▶ [Task instructions] Take each line of the records below that contains the string "Hrun" and copy it.

════════════════

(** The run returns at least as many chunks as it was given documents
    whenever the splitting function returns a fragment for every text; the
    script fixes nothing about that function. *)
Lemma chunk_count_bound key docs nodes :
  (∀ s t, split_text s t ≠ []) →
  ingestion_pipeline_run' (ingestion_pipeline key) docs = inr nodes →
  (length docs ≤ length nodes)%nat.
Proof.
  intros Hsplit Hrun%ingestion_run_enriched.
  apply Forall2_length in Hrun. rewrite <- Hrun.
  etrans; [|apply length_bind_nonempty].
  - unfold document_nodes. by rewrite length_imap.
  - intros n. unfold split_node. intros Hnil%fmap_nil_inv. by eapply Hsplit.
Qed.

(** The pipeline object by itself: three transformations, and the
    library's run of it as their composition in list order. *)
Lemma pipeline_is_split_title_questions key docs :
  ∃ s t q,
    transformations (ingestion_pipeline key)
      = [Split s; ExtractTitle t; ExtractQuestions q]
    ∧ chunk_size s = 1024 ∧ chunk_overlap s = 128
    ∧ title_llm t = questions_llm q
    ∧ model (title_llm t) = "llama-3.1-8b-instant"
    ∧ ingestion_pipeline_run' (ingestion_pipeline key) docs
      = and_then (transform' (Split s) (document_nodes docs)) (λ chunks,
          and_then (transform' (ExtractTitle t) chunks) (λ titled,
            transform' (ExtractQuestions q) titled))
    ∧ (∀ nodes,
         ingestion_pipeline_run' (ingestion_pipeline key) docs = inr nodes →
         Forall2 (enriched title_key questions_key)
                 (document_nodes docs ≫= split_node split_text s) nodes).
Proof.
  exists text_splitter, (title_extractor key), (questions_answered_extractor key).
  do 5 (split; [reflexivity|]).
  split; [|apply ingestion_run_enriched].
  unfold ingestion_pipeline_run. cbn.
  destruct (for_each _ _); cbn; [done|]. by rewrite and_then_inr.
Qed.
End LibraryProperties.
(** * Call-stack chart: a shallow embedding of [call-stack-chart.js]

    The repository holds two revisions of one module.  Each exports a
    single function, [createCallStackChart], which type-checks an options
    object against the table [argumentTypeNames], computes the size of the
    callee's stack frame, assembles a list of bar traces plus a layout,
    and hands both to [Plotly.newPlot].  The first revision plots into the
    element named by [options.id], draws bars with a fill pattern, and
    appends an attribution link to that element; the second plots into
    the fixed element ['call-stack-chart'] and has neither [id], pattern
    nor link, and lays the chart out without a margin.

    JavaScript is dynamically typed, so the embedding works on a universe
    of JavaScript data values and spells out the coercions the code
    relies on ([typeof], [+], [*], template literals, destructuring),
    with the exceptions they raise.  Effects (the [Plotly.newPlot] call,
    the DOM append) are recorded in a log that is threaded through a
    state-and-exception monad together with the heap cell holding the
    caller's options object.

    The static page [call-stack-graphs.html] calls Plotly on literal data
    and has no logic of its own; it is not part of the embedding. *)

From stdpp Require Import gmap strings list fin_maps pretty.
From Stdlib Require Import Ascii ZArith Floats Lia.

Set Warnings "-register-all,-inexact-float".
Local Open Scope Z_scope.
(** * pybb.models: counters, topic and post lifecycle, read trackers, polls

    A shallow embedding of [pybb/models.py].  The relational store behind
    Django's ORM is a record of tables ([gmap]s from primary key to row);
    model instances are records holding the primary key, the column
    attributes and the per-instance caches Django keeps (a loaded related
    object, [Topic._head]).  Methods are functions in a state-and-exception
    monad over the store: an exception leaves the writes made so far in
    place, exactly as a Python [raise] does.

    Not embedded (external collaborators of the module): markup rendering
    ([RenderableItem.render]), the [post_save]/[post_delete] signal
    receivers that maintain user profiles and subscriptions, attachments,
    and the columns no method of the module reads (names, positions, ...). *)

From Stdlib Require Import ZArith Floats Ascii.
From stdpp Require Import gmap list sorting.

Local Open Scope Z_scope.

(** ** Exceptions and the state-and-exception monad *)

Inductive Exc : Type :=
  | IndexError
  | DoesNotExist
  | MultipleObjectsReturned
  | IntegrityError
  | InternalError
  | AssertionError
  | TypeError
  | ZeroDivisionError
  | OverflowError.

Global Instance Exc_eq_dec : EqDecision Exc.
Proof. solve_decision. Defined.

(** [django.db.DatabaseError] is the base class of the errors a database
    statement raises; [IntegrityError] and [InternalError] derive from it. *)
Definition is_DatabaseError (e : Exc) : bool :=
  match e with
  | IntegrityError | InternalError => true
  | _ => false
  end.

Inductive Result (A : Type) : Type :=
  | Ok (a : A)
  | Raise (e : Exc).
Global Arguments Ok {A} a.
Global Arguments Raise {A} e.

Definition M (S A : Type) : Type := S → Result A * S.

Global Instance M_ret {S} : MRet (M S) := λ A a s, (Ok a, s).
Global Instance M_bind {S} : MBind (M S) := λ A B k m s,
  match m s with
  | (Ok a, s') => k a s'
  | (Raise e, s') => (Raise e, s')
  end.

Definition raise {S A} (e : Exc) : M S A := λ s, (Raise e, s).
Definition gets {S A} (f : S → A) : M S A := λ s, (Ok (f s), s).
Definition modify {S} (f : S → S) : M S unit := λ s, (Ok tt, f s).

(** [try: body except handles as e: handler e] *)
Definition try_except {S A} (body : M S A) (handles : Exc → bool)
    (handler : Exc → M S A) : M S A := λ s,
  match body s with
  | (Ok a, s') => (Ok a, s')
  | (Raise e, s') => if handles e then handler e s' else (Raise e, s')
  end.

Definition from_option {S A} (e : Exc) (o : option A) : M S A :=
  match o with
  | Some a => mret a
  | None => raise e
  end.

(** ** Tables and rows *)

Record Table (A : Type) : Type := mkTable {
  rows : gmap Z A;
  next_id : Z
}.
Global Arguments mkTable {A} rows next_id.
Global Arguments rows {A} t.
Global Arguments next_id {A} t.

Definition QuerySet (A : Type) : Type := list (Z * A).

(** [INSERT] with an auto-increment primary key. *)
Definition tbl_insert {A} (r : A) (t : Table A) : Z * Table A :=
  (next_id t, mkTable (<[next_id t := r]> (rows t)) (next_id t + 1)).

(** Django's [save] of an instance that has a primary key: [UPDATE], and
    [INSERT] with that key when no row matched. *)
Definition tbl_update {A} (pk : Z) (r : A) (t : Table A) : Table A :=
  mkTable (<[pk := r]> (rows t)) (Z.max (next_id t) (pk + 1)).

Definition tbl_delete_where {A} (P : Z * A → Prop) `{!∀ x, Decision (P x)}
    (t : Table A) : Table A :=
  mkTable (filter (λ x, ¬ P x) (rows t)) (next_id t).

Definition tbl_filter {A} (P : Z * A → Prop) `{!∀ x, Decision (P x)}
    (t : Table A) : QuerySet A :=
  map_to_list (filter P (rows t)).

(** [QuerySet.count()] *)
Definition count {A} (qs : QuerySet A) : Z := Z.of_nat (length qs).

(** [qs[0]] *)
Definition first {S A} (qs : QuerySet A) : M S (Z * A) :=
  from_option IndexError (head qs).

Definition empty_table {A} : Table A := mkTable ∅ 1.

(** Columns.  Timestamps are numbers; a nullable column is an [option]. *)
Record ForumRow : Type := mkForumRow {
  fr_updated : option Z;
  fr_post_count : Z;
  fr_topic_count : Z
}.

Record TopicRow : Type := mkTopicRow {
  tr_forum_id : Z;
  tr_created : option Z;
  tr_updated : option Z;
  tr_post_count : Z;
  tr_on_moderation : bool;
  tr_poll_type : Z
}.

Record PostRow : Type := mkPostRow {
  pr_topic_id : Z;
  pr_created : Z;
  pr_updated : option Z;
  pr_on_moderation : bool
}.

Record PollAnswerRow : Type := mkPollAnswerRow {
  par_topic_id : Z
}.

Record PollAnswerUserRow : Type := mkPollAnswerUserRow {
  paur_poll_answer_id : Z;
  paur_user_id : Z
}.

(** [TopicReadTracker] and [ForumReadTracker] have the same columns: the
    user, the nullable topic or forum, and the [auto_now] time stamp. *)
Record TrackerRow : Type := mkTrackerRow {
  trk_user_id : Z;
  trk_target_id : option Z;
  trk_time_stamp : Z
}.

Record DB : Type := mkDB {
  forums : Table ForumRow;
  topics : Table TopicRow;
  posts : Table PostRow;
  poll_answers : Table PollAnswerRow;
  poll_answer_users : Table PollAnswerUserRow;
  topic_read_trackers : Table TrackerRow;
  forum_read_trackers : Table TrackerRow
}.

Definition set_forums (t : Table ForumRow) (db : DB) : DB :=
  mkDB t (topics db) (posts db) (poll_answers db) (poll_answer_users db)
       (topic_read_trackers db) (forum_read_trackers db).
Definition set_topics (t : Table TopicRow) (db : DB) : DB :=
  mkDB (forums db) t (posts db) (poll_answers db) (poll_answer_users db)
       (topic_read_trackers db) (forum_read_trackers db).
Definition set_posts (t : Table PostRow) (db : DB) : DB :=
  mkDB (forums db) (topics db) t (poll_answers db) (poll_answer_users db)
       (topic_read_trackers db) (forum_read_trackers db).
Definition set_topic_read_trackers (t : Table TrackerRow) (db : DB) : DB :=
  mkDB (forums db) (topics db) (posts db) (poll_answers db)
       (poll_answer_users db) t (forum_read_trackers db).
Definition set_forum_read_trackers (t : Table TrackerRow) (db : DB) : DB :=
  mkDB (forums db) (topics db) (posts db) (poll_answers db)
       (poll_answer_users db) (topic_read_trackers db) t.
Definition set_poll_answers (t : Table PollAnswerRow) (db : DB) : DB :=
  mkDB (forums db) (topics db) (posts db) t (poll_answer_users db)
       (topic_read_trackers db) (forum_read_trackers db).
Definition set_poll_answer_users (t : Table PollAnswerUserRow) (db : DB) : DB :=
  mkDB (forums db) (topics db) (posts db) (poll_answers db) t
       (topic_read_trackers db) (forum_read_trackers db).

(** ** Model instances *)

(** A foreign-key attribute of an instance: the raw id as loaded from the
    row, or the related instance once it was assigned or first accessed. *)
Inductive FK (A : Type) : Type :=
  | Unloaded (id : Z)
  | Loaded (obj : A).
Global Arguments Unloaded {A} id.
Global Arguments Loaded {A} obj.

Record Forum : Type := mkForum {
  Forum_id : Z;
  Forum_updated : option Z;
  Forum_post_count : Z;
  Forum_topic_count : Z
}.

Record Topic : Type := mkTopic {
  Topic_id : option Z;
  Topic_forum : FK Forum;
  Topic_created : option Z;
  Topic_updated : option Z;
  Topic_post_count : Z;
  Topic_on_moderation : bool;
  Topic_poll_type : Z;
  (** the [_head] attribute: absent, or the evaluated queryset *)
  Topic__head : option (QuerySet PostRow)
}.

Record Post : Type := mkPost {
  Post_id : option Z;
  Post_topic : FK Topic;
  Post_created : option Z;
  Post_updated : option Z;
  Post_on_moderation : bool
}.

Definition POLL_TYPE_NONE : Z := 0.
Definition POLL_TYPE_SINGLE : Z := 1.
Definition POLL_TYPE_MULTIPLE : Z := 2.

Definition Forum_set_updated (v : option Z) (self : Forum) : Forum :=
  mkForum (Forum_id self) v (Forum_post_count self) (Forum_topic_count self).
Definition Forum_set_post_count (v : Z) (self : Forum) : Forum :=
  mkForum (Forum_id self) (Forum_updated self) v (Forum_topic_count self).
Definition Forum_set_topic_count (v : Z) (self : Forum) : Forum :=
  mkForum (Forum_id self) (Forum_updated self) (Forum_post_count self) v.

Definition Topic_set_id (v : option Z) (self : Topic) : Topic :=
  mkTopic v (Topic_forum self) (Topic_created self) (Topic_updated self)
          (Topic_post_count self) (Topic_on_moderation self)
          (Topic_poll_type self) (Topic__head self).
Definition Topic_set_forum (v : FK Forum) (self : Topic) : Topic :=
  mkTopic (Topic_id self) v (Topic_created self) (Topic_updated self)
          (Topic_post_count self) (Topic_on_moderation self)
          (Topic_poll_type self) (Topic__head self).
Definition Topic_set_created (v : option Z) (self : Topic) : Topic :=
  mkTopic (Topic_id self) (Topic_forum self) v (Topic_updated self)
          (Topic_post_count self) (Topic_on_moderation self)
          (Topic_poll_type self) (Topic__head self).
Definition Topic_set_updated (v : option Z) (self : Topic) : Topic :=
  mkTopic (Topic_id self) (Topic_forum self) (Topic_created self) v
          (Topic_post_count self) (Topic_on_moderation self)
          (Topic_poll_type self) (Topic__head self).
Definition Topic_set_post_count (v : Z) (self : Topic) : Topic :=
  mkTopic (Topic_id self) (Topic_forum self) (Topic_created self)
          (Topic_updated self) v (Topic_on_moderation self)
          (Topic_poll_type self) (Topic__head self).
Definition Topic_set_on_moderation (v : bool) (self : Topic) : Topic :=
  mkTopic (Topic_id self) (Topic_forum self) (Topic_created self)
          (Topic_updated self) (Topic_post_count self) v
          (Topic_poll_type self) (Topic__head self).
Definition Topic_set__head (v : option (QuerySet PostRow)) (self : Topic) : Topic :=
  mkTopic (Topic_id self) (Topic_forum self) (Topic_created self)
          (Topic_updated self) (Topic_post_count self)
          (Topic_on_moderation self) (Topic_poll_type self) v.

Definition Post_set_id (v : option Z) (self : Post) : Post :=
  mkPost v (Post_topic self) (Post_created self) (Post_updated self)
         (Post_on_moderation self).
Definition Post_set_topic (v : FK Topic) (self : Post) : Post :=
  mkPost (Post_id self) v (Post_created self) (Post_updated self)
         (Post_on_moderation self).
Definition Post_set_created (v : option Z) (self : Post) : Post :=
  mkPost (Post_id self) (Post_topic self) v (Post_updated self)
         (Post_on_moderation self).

════════════════

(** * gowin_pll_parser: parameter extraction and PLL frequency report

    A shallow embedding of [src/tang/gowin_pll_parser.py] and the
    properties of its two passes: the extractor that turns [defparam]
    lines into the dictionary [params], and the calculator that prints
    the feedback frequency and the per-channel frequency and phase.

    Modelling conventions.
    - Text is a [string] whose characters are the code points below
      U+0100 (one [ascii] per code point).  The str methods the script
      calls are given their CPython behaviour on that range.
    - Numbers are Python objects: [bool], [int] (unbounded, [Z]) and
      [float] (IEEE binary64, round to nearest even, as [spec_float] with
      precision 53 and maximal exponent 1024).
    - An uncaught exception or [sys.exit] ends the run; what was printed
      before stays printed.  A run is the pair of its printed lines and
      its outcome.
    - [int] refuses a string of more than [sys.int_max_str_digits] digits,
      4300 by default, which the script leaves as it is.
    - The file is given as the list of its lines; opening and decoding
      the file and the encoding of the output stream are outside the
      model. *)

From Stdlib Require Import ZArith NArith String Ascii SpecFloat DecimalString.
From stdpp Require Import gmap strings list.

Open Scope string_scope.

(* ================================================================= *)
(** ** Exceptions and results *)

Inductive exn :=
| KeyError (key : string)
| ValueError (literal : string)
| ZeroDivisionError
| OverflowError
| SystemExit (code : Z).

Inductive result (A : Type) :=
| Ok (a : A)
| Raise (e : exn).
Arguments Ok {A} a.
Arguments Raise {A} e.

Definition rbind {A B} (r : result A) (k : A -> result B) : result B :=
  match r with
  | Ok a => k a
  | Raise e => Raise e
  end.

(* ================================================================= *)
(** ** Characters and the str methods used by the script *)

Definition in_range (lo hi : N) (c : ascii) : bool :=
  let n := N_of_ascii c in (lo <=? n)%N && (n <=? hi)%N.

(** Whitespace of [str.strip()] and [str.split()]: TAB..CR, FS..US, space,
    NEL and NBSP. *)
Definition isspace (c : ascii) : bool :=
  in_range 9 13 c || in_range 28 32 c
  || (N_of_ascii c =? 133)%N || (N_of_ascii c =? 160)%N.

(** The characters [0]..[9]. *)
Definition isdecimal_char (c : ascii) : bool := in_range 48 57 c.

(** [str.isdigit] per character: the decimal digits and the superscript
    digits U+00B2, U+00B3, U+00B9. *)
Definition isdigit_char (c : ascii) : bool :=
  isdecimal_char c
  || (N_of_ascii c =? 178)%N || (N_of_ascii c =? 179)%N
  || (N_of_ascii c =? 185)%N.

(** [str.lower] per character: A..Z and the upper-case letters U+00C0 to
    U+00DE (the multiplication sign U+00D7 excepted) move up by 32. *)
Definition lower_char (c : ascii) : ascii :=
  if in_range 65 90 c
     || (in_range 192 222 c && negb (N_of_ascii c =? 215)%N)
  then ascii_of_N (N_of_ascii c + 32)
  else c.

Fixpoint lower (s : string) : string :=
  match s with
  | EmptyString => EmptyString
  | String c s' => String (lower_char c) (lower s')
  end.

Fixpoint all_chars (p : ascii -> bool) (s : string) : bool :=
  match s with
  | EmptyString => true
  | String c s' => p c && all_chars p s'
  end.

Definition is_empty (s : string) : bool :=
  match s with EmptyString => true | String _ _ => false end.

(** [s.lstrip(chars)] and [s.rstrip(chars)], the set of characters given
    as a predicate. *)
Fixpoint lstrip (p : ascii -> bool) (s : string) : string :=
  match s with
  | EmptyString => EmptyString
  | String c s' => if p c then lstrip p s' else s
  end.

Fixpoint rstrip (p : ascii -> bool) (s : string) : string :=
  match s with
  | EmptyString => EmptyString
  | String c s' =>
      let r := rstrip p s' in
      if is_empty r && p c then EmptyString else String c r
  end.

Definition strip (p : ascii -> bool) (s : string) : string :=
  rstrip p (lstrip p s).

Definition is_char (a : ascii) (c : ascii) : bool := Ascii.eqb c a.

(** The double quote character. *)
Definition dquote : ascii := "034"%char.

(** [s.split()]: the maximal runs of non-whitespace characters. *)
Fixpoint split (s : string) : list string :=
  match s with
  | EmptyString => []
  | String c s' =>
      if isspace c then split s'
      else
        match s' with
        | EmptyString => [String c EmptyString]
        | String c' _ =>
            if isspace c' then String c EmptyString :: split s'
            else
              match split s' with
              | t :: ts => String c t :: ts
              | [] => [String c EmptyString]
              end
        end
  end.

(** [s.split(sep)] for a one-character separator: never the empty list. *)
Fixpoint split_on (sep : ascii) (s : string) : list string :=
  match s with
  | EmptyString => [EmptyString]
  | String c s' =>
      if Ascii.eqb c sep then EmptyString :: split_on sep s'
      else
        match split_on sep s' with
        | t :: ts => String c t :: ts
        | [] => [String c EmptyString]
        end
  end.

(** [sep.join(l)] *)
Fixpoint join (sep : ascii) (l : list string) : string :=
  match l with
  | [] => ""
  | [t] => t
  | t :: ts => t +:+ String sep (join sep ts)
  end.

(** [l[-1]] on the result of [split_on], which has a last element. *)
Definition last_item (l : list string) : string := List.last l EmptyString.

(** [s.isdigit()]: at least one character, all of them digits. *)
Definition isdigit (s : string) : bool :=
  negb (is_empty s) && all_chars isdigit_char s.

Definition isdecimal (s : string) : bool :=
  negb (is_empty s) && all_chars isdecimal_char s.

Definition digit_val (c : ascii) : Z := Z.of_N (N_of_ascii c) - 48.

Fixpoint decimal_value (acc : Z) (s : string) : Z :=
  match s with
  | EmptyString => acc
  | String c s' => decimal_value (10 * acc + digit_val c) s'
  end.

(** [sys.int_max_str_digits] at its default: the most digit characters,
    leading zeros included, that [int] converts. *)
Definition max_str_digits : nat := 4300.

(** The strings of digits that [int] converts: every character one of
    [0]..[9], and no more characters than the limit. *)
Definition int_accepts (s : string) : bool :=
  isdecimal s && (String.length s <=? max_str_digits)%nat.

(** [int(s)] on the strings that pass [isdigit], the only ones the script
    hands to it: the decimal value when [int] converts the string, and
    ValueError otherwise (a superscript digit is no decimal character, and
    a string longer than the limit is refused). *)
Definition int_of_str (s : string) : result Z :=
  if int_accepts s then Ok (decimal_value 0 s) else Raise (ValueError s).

════════════════

▶ [Answer space]
  intros Hsplit Hrun%ingestion_run_enriched.
  apply Forall2_length in Hrun. rewrite <- Hrun.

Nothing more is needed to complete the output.